Work to be completed:
Please output the section of the listing below that opens with the line containing "unfold Kernel.allocate_region_op." and closes with the line containing "[|by eapply Hc].", exactly and with nothing else.

Data section:

########################################

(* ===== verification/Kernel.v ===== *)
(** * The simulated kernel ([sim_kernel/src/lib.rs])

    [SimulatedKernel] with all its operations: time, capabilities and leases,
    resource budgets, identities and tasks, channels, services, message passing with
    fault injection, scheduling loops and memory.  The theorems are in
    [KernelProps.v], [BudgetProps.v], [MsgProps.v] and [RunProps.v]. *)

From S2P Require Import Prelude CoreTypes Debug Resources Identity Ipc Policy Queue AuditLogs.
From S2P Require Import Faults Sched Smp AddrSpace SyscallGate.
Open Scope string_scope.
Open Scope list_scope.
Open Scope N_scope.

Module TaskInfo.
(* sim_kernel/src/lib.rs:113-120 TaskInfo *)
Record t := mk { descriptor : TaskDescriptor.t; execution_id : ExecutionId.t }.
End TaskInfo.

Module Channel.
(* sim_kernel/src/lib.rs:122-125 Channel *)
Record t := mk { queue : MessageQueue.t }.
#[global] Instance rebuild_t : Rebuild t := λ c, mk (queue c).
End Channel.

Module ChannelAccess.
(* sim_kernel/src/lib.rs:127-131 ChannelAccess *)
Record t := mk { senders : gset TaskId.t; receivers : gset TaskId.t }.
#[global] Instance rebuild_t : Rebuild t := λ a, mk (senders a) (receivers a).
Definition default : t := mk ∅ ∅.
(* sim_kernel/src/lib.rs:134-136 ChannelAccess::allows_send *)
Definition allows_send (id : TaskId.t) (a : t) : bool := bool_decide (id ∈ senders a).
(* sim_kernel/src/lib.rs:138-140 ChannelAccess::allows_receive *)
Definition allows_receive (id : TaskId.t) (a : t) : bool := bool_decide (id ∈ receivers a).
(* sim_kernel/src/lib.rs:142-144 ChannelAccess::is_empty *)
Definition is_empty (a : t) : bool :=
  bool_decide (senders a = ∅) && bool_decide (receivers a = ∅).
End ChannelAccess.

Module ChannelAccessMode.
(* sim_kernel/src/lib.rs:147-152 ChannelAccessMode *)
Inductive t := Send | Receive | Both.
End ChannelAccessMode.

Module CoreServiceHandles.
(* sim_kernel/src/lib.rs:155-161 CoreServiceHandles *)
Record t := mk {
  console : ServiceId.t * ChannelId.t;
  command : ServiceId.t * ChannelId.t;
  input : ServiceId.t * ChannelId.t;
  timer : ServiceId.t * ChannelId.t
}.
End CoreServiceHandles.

########################################

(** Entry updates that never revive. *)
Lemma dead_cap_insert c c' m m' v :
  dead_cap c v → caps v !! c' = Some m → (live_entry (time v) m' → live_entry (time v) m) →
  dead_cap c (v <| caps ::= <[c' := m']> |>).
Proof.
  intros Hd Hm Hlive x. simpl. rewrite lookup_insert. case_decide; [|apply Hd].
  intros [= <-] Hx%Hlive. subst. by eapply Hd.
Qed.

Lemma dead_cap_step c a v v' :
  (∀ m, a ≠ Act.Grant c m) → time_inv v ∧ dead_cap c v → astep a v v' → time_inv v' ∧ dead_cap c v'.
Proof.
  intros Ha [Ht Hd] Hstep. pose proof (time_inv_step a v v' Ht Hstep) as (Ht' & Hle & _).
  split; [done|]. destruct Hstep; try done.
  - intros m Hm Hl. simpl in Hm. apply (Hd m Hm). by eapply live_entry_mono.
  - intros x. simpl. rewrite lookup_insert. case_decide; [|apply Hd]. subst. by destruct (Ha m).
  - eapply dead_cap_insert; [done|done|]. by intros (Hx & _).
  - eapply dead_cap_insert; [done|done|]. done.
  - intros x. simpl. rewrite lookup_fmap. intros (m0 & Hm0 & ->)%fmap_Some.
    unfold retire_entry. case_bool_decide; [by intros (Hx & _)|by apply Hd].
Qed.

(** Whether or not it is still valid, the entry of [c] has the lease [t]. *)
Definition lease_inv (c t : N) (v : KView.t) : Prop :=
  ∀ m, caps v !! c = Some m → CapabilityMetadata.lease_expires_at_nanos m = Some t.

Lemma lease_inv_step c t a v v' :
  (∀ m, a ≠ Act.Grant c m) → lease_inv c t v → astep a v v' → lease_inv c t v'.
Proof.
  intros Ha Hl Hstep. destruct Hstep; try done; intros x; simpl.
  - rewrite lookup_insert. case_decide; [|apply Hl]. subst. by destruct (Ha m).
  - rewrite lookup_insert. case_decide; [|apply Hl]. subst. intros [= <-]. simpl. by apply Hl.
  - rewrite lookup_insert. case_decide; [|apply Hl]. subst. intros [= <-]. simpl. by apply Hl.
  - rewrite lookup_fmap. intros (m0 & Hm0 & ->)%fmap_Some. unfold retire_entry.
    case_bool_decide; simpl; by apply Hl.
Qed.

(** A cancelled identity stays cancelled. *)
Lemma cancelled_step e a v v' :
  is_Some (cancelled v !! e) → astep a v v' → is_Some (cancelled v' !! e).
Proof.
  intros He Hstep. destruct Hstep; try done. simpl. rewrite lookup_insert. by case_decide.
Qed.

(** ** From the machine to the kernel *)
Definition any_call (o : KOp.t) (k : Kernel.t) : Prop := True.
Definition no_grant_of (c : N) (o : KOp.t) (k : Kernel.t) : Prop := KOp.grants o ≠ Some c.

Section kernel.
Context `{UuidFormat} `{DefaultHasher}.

########################################

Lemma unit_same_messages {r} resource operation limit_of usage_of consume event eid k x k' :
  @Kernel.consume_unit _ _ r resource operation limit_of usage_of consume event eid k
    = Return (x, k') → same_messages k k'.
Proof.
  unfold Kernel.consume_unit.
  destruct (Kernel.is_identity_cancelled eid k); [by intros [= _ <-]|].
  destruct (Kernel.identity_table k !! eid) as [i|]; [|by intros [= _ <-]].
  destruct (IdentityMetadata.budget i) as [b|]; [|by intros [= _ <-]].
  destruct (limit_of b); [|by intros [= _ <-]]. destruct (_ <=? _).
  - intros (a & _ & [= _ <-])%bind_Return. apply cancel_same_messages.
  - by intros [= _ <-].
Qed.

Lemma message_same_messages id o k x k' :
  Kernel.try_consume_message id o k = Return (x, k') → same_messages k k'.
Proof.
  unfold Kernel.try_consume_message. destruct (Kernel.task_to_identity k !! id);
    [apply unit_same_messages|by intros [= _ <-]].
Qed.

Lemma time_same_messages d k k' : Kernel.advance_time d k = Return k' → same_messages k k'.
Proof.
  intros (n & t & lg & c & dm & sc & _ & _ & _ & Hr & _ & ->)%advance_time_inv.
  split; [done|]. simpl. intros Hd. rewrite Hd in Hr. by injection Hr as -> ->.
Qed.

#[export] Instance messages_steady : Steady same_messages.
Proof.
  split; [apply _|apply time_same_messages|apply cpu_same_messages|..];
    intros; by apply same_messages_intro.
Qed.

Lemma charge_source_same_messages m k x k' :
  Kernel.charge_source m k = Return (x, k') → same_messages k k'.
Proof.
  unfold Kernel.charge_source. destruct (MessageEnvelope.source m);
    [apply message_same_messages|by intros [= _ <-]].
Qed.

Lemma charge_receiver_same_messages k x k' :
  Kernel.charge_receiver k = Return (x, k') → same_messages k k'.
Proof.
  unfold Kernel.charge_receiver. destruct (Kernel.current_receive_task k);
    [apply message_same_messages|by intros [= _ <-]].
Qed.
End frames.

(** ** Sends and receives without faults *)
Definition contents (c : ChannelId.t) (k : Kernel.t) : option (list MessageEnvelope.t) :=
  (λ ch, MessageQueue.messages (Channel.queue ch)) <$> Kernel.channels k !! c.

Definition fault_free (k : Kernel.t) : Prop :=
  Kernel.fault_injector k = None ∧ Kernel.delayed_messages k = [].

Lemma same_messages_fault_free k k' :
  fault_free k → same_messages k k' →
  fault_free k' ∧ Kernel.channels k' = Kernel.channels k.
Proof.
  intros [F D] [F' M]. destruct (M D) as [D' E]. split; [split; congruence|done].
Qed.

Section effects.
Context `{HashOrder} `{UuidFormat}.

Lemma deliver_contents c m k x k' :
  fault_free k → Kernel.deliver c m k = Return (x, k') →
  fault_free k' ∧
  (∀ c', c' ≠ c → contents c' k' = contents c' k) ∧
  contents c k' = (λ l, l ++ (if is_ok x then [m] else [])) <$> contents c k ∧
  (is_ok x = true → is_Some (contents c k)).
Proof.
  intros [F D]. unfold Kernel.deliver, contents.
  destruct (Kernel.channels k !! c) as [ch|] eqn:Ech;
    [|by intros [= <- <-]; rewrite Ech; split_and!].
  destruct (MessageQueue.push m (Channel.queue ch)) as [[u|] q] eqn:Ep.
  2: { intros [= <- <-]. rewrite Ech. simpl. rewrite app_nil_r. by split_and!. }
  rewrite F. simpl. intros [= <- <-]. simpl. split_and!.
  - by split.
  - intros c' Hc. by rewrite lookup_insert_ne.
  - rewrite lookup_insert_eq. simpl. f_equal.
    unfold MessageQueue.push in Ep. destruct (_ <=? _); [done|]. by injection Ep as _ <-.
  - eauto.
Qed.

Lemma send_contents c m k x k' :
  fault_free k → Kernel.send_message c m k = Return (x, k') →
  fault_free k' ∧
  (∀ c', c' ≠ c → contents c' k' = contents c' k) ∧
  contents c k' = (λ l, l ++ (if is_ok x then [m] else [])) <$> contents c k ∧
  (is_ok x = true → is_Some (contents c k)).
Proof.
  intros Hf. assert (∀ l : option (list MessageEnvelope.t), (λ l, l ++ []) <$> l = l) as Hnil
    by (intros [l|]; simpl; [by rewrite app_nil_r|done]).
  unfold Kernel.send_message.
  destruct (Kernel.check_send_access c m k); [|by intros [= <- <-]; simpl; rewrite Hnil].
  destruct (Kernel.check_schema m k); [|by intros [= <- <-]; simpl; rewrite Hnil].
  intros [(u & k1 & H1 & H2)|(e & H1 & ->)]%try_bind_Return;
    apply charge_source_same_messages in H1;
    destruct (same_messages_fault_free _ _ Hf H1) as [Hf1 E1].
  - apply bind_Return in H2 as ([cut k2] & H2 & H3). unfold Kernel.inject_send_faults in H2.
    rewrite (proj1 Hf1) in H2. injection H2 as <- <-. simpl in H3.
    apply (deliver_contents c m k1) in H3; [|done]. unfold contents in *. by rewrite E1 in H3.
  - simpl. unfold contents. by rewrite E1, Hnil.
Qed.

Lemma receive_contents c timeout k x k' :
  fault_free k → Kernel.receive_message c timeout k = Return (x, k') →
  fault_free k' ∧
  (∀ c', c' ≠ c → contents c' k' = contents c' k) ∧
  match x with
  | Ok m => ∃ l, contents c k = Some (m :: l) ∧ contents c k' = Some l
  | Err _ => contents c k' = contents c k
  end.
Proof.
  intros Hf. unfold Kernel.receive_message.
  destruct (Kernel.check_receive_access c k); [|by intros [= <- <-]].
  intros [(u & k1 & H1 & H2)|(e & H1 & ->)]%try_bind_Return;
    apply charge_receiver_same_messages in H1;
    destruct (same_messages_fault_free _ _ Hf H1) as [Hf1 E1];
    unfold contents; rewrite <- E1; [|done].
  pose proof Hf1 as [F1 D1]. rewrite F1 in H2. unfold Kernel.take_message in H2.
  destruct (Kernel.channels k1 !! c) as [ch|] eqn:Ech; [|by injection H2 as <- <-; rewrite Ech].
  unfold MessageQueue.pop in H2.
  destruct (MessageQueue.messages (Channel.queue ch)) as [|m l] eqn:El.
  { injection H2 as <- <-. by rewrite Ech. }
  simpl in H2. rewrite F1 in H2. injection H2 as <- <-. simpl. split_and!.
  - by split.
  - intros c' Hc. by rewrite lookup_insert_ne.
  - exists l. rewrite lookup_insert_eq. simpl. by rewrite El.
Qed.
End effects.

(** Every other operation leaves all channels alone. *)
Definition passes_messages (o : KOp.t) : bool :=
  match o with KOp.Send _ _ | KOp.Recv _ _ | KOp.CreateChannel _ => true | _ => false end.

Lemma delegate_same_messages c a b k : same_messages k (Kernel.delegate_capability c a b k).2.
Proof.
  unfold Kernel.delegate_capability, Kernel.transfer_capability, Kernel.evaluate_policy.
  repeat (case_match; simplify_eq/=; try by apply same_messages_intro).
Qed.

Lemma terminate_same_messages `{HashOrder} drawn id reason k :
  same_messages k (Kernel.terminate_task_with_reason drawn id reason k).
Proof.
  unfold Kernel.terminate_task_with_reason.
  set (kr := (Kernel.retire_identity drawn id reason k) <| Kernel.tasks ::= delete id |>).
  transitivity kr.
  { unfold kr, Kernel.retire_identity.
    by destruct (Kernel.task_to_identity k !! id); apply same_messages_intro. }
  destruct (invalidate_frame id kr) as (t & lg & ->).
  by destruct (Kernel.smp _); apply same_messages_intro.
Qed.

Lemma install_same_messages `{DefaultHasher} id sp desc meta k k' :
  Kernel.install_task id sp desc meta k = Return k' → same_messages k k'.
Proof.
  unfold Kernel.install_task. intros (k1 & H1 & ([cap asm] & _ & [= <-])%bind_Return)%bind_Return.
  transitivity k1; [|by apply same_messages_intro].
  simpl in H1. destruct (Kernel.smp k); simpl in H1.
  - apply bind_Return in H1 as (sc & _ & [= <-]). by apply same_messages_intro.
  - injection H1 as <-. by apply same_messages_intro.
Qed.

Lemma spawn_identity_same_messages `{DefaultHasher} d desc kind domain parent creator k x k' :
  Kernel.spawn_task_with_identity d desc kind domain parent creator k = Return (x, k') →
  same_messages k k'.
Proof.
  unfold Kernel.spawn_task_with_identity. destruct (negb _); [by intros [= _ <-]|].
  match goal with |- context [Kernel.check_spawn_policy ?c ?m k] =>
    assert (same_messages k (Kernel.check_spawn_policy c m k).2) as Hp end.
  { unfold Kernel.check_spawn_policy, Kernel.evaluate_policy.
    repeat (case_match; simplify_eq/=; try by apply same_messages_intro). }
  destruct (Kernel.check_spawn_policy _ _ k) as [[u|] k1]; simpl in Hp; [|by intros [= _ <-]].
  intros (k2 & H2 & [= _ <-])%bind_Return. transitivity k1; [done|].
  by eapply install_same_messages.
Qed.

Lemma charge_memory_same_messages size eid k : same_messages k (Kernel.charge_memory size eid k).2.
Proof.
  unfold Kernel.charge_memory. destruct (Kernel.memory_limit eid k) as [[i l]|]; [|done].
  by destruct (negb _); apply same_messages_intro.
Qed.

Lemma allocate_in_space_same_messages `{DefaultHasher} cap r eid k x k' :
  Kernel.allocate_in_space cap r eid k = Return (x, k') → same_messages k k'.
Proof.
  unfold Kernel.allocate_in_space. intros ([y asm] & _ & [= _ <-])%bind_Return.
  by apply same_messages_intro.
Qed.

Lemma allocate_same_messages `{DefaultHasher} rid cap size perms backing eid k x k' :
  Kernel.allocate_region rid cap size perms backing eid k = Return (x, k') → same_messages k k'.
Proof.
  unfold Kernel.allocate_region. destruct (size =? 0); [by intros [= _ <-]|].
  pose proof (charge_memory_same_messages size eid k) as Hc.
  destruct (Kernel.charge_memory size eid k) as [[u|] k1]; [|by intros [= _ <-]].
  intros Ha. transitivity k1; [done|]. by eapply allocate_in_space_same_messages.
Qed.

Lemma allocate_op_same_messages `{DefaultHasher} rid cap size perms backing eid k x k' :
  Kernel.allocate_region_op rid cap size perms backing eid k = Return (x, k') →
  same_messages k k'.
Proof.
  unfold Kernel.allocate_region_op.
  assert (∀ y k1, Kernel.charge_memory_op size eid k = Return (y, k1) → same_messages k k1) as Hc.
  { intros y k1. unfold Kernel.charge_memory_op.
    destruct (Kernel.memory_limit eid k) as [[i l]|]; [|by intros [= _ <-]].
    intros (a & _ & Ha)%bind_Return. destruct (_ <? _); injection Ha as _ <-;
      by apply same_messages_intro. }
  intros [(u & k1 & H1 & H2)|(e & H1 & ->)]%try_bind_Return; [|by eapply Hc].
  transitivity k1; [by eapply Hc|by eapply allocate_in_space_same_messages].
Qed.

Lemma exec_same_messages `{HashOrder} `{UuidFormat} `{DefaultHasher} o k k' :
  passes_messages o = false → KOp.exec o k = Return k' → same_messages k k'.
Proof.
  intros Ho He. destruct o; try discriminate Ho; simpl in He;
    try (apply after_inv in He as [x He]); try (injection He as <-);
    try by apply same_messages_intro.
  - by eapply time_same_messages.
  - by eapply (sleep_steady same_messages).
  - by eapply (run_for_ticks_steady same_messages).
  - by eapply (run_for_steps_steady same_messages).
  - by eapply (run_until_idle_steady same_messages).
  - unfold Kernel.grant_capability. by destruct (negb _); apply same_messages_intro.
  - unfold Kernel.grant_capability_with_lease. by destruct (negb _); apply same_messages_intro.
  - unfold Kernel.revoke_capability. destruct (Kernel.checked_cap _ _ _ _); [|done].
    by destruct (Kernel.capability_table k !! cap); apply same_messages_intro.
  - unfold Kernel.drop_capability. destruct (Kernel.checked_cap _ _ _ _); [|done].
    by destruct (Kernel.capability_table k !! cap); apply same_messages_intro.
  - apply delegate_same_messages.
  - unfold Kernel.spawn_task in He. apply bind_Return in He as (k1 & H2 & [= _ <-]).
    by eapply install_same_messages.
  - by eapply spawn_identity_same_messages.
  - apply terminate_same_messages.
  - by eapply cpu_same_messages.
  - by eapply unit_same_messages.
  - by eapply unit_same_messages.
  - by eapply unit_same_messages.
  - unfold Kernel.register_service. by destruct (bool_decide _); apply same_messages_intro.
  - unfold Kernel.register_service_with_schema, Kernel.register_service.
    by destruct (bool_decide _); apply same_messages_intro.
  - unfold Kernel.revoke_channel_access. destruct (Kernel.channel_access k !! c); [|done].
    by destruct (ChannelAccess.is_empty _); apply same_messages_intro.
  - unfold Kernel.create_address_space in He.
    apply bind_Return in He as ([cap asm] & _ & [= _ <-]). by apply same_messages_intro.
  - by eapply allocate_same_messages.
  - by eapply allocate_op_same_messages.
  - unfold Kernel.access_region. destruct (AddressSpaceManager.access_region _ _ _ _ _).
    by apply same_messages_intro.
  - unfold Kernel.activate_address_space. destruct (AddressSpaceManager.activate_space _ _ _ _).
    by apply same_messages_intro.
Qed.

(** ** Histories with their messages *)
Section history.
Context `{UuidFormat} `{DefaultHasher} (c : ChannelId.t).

########################################

Answer to this task:
  unfold Kernel.allocate_region_op.
  assert (∀ y k1, Kernel.charge_memory_op size eid k = Return (y, k1) → same_messages k k1) as Hc.
  { intros y k1. unfold Kernel.charge_memory_op.
    destruct (Kernel.memory_limit eid k) as [[i l]|]; [|by intros [= _ <-]].
    intros (a & _ & Ha)%bind_Return. destruct (_ <? _); injection Ha as _ <-;
      by apply same_messages_intro. }
  intros [(u & k1 & H1 & H2)|(e & H1 & ->)]%try_bind_Return; [|by eapply Hc].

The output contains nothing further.